Glucose-dependent effects of pancreastatin on insulin and glucagon release

Abstract

Pancreastatin (PST), a peptide isolated from porcine pancreas in 1986, has been reported to inhibit insulin and to stimulate glucagon secretion. Since both of these effects have been questioned, we investigated the effect of PST (20, 200, or 2000 pM) on hormone release in the isolated perfused rat pancreas at different glucose levels (1.7, 5.5, 11.1, and 16.7 mM). At 1.7 mM glucose, 20 pM PST had no significant effect on glucagon secretion, whereas 200 pM and 2 nM PST significantly inhibited glucagon release.
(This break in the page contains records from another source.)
Lemma ledgerInvariant_record clk form st :
  ledgerInvariant st -> ledgerInvariant (step (RecordTransaction clk form) st).
Proof.
  intros (Huniq & Hno & Hcons).
  split; [|split].
  - unfold uniqueIds, step, dispatch.
    lookup_customer form st customer Hfind.
    + rewrite (handleTransactionSubmit_found _ _ _ _ Hfind). simpl.
      rewrite updatedCustomers_ids. assumption.
    + unfold handleTransactionSubmit. rewrite Hfind. assumption.
  - apply noOrphans_step. assumption.
  - intros c' Hc'. unfold step, dispatch in *.
    lookup_customer form st customer Hfind.
    + rewrite (handleTransactionSubmit_found _ _ _ _ Hfind) in *. simpl in *.
      destruct (find_hasId _ _ _ Hfind) as (Hin & Hcid & _).
      unfold updatedCustomers in Hc'. apply in_map_iff in Hc'.
      destruct Hc' as [c [Hupd Hc]].
      destruct (String.eqb (Customer.id c) (transactionCustomer form)) eqn:E.
      * apply String.eqb_eq in E.
        assert (c = customer) as ->.
        { apply (NoDup_map_injective Customer.id (customers st)); try assumption.
          congruence. }
        destruct (Hcons customer Hin) as [Hbal Hrun].
        subst c'. unfold consistent.
        rewrite history_record_same by exact E.
        replace (history (withBalance customer _ _) st) with (history customer st)
          by reflexivity.
        simpl. rewrite fold_left_app, map_app, runningBalances_app. simpl.
        rewrite <- Hbal, Hrun. split; reflexivity.
      * apply String.eqb_neq in E. subst c'.
        destruct (Hcons c Hc) as [Hbal Hrun]. unfold consistent.
        rewrite history_record_other by exact E. split; assumption.
    + unfold handleTransactionSubmit in *. rewrite Hfind in *. simpl in *. auto.
Qed.

Lemma history_delete cid st c :
  Customer.id c <> cid ->
  history c (step (DeleteCustomer cid) st) = history c st.
Proof.
  intro Hid. unfold history, customerTransactions, step. simpl.
  rewrite filter_filter. apply filter_agree. intros t _.
  destruct (String.eqb (Transaction.customerId t) (Customer.id c)) eqn:E.
  - apply String.eqb_eq in E. rewrite andb_true_r.
    apply negb_true_iff. apply String.eqb_neq. congruence.
  - apply andb_false_r.
Qed.

Lemma ledgerInvariant_delete cid st :
  ledgerInvariant st -> ledgerInvariant (step (DeleteCustomer cid) st).
Proof.
  intros (Huniq & Hno & Hcons).
  split; [|split].
  - unfold uniqueIds, step. simpl. apply NoDup_map_filter. assumption.
  - apply noOrphans_step. assumption.
  - intros c Hc. unfold step in Hc. simpl in Hc.
    apply filter_In in Hc. destruct Hc as [Hc Hne].
    apply negb_true_iff, String.eqb_neq in Hne.
    destruct (Hcons c Hc) as [Hbal Hrun]. unfold consistent.
    rewrite history_delete by exact Hne. split; assumption.
Qed.

Lemma ledgerInvariant_initial : ledgerInvariant initialState.
Proof.
  split; [constructor | split; [exact noOrphans_initial | intros c []]].
Qed.

Lemma ledgerInvariant_run ops st :
  ledgerInvariant st -> freshIds ops st = true -> ledgerInvariant (run ops st).
Proof.
  revert st. induction ops as [|op ops IH]; intros st Hinv Hfresh; simpl; [assumption|].
  simpl in Hfresh. apply andb_true_iff in Hfresh. destruct Hfresh as [Hop Hrest].
  apply IH; [|assumption].
  destruct op as [clk form|clk form|cid].
  - apply ledgerInvariant_create; [assumption|].
    apply negb_true_iff. assumption.
  - apply ledgerInvariant_record. assumption.
  - apply ledgerInvariant_delete. assumption.
Qed.

(** * The claims *)

(** ** Sanity: the scenario of the specification *)

Example scenario_state :
  run scenarioOps initialState = mkState [scenarioCustomer] [scenarioDebit; scenarioCredit].
Proof. reflexivity. Qed.

Example scenario_deleted :
  run (scenarioOps ++ [DeleteCustomer "1000"]) initialState = initialState.
Proof. reflexivity. Qed.

(** ** Balances *)











(** The condition on the ids is needed: two customers created within one
    millisecond share an id, a transaction recorded for it overwrites the
    balance of both, and the second no longer carries its own sum. *)
Remark shared_id_breaks_the_sum :
  freshIds sameMillisecondOps initialState = false
  /\ map Customer.balance (customers (run sameMillisecondOps initialState))
     = [20%float; 20%float]
  /\ map (fun c => ledgerSum (Customer.openingBalance c)
                     (history c (run sameMillisecondOps initialState)))
       (customers (run sameMillisecondOps initialState))
     = [20%float; 27%float].
Proof. repeat split; reflexivity. Qed.

(** ** Recording a transaction *)

(** C3, as the specification has it, fails: with one customer in the store, a
    debit of 0 and a debit of -5 are both recorded, the second one lowering
    the balance from 100 to 95, and both are announced as successes. *)
Lemma nonpositive_amount_is_accepted :
  (0 <=? 0)%float = true
  /\ handleTransactionSubmit (clockAt 2000) (transactionForm "1000" debit 0%float)
       (run [CreateCustomer (clockAt 1000) (customerForm "C" 100%float)] initialState)
     = (mkState
          [Customer.mk "1000" "C" "" "" "" 100%float "" 100%float "11/2/2026"]
          [Transaction.mk "2000" "1000" debit 0%float "2026-11-02" "" 100%float],
        Some (showNotification "Transaction recorded successfully!" success))
  /\ (-5 <=? 0)%float = true
  /\ handleTransactionSubmit (clockAt 2000) (transactionForm "1000" debit (-5)%float)
       (run [CreateCustomer (clockAt 1000) (customerForm "C" 100%float)] initialState)
     = (mkState
          [Customer.mk "1000" "C" "" "" "" 100%float "" 95%float "11/2/2026"]
          [Transaction.mk "2000" "1000" debit (-5)%float "2026-11-02" "" 95%float],
        Some (showNotification "Transaction recorded successfully!" success)).
Proof. repeat split; reflexivity. Qed.

(** C3, amended. The handler does not look at the sign of the amount: a call
    with a zero or negative amount is carried out like any other. When the
    customer id resolves, the transaction is appended with that amount and
    with the running balance [balance + amount] (debit) or [balance - amount]
    (credit), the customer's balance becomes that value, and success is
    notified; when it does not resolve, the state is left as it was and
    nothing is notified. No error is reported in either case. *)
Theorem nonpositive_amount_is_recorded (clk : Clock) (form : TransactionForm) (st : State) :
  (transactionAmount form <=? 0)%float = true ->
  match find (fun c => String.eqb (Customer.id c) (transactionCustomer form)) (customers st) with
  | Some customer =>
      handleTransactionSubmit clk form st
      = (mkState (updatedCustomers clk form customer (customers st))
                 (transactions st ++ [recordedTransaction clk form customer]),
         Some (showNotification "Transaction recorded successfully!" success))
  | None => handleTransactionSubmit clk form st = (st, None)
  end
  /\ reportsError (handleTransactionSubmit clk form st) = false.
Proof.
  intros _. unfold reportsError, handleTransactionSubmit.
  destruct (find _ (customers st)) as [customer|]; split; reflexivity.
Qed.

Lemma nonpositive_amount_is_recorded_witness :
  handleTransactionSubmit (clockAt 2000) (transactionForm "1000" credit (-5)%float)
    (mkState [Customer.mk "1000" "C" "" "" "" 100%float "" 100%float "11/2/2026"] [])
  = (mkState
       [Customer.mk "1000" "C" "" "" "" 100%float "" 105%float "11/2/2026"]
       [Transaction.mk "2000" "1000" credit (-5)%float "2026-11-02" "" 105%float],
     Some (showNotification "Transaction recorded successfully!" success))
  /\ reportsError
       (handleTransactionSubmit (clockAt 2000) (transactionForm "1000" credit (-5)%float)
          (mkState [Customer.mk "1000" "C" "" "" "" 100%float "" 100%float "11/2/2026"] []))
     = false.
Proof.
  apply (nonpositive_amount_is_recorded
           (clockAt 2000) (transactionForm "1000" credit (-5)%float)
           (mkState [Customer.mk "1000" "C" "" "" "" 100%float "" 100%float "11/2/2026"] [])).
  reflexivity.
Defined.

(** C4, as the specification has it, fails: for an id no customer carries the
    handler returns without showing anything, so no error is reported. *)
Lemma unknown_customer_reports_nothing :
  hasId "4242" (run scenarioOps initialState) = false
  /\ snd (handleTransactionSubmit (clockAt 4000) (transactionForm "4242" debit 20%float)
            (run scenarioOps initialState)) = None
  /\ reportsError
       (handleTransactionSubmit (clockAt 4000) (transactionForm "4242" debit 20%float)
          (run scenarioOps initialState)) = false.
Proof. repeat split; reflexivity. Qed.

(** C4, amended. A call whose customer id resolves to no customer of the store
    returns at once: both collections are exactly the ones before the call and
    nothing is notified, neither a success nor an error. *)
Theorem unknown_customer_is_silent_noop (clk : Clock) (form : TransactionForm) (st : State) :
  hasId (transactionCustomer form) st = false ->
  handleTransactionSubmit clk form st = (st, None).
Proof.
  exact (handleTransactionSubmit_unknown clk form st).
Qed.

Lemma unknown_customer_is_silent_noop_witness :
  handleTransactionSubmit (clockAt 4000) (transactionForm "4242" debit 20%float)
    (run scenarioOps initialState)
  = (run scenarioOps initialState, None).
Proof.
  apply (unknown_customer_is_silent_noop
           (clockAt 4000) (transactionForm "4242" debit 20%float) (run scenarioOps initialState)).
  reflexivity.
Defined.

(** C6. Recording a transaction for one customer leaves every customer with
    another id exactly as it was, at its place in the collection (balance and
    lastTransaction included), and leaves the history of that other customer
    as it was. *)
Theorem record_leaves_other_customers
  (clk : Clock) (form : TransactionForm) (st : State) (i : nat) (b : Customer.t) :
  nth_error (customers st) i = Some b ->
  Customer.id b <> transactionCustomer form ->
  nth_error (customers (step (RecordTransaction clk form) st)) i = Some b
  /\ history b (step (RecordTransaction clk form) st) = history b st.
Proof.
  intros Hb Hid. unfold step, dispatch.
  lookup_customer form st customer Hfind.
  - rewrite (handleTransactionSubmit_found _ _ _ _ Hfind). simpl. split.
    + unfold updatedCustomers. rewrite nth_error_map, Hb. simpl.
      apply String.eqb_neq in Hid. rewrite Hid. reflexivity.
    + apply history_record_other. assumption.
  - unfold handleTransactionSubmit. rewrite Hfind. simpl. auto.
Qed.

(** The scenario of C6: A and B opened at 0, a debit of 20 recorded for A;
    B keeps the balance 0 and an empty history. *)
Lemma record_leaves_other_customers_witness :
  (nth_error
     (customers (step (RecordTransaction (clockAt 3000) (transactionForm "1000" debit 20%float))
                   (run twoCustomersOps initialState))) 1 = Some customerB
   /\ history customerB
        (step (RecordTransaction (clockAt 3000) (transactionForm "1000" debit 20%float))
           (run twoCustomersOps initialState))
      = history customerB (run twoCustomersOps initialState))
  /\ Customer.balance customerB = 0%float
  /\ history customerB (run twoCustomersOps initialState) = [].
Proof.
  split.
  - apply (record_leaves_other_customers
             (clockAt 3000) (transactionForm "1000" debit 20%float)
             (run twoCustomersOps initialState) 1 customerB).
    + reflexivity.
    + simpl. discriminate.
  - split; reflexivity.
Defined.

(** ** Deleting a customer *)

Lemma deleteCustomer_idempotent customerId st :
  step (DeleteCustomer customerId) (step (DeleteCustomer customerId) st)
  = step (DeleteCustomer customerId) st.
Proof.
  unfold step, dispatch, deleteCustomer, setCustomers, setTransactions. simpl. f_equal.
  - apply filter_all. intros c Hc. apply filter_In in Hc. tauto.
  - apply filter_all. intros t Ht. apply filter_In in Ht. tauto.
Qed.

(** C5. [deleteCustomer] is one transition of the state. In the state that
    follows it no customer carries the id any more and no transaction refers
    to it, while every other customer and every other transaction is kept;
    and the renders around the event are the state before and that state, so
    that no state with only one of the two removals is ever rendered. *)
Theorem deleteCustomer_cascades (customerId : string) (st : State) :
  hasId customerId (step (DeleteCustomer customerId) st) = false
  /\ (forall t, In t (transactions (step (DeleteCustomer customerId) st)) ->
                Transaction.customerId t <> customerId)
  /\ (forall c, In c (customers (step (DeleteCustomer customerId) st))
                <-> In c (customers st) /\ Customer.id c <> customerId)
  /\ (forall t, In t (transactions (step (DeleteCustomer customerId) st))
                <-> In t (transactions st) /\ Transaction.customerId t <> customerId)
  /\ renders [DeleteCustomer customerId] st = [st; step (DeleteCustomer customerId) st].
Proof.
  assert (Hc : forall c, In c (customers (step (DeleteCustomer customerId) st))
                         <-> In c (customers st) /\ Customer.id c <> customerId).
  { intro c. unfold step. simpl. rewrite filter_In, negb_true_iff, String.eqb_neq. tauto. }
  assert (Ht : forall t, In t (transactions (step (DeleteCustomer customerId) st))
                         <-> In t (transactions st) /\ Transaction.customerId t <> customerId).
  { intro t. unfold step. simpl. rewrite filter_In, negb_true_iff, String.eqb_neq. tauto. }
  split; [|split; [|split; [exact Hc | split; [exact Ht | reflexivity]]]].
  - apply not_true_is_false. intro H. apply hasId_In in H.
    apply in_map_iff in H. destruct H as [c [Hid Hin]].
    apply Hc in Hin. tauto.
  - intros t Hin. apply Ht in Hin. tauto.
Qed.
At a concentration of 5.5 mM glucose, insulin output was not affected by PST in any of the concentrations tested. At 11.1 mM glucose, however, 200 pM and 2 nM PST significantly inhibited insulin output. At 16.7 mM glucose, insulin secretion was significantly reduced by all concentrations of PST tested. Unstimulated exocrine pancreatic secretion was not affected by PST in any of the experimental settings. We conclude that PST inhibits glucagon and insulin secretion dose-dependently, and these effects apparently are glucose-dependent. PST does not influence basal exocrine pancreatic secretion in vitro.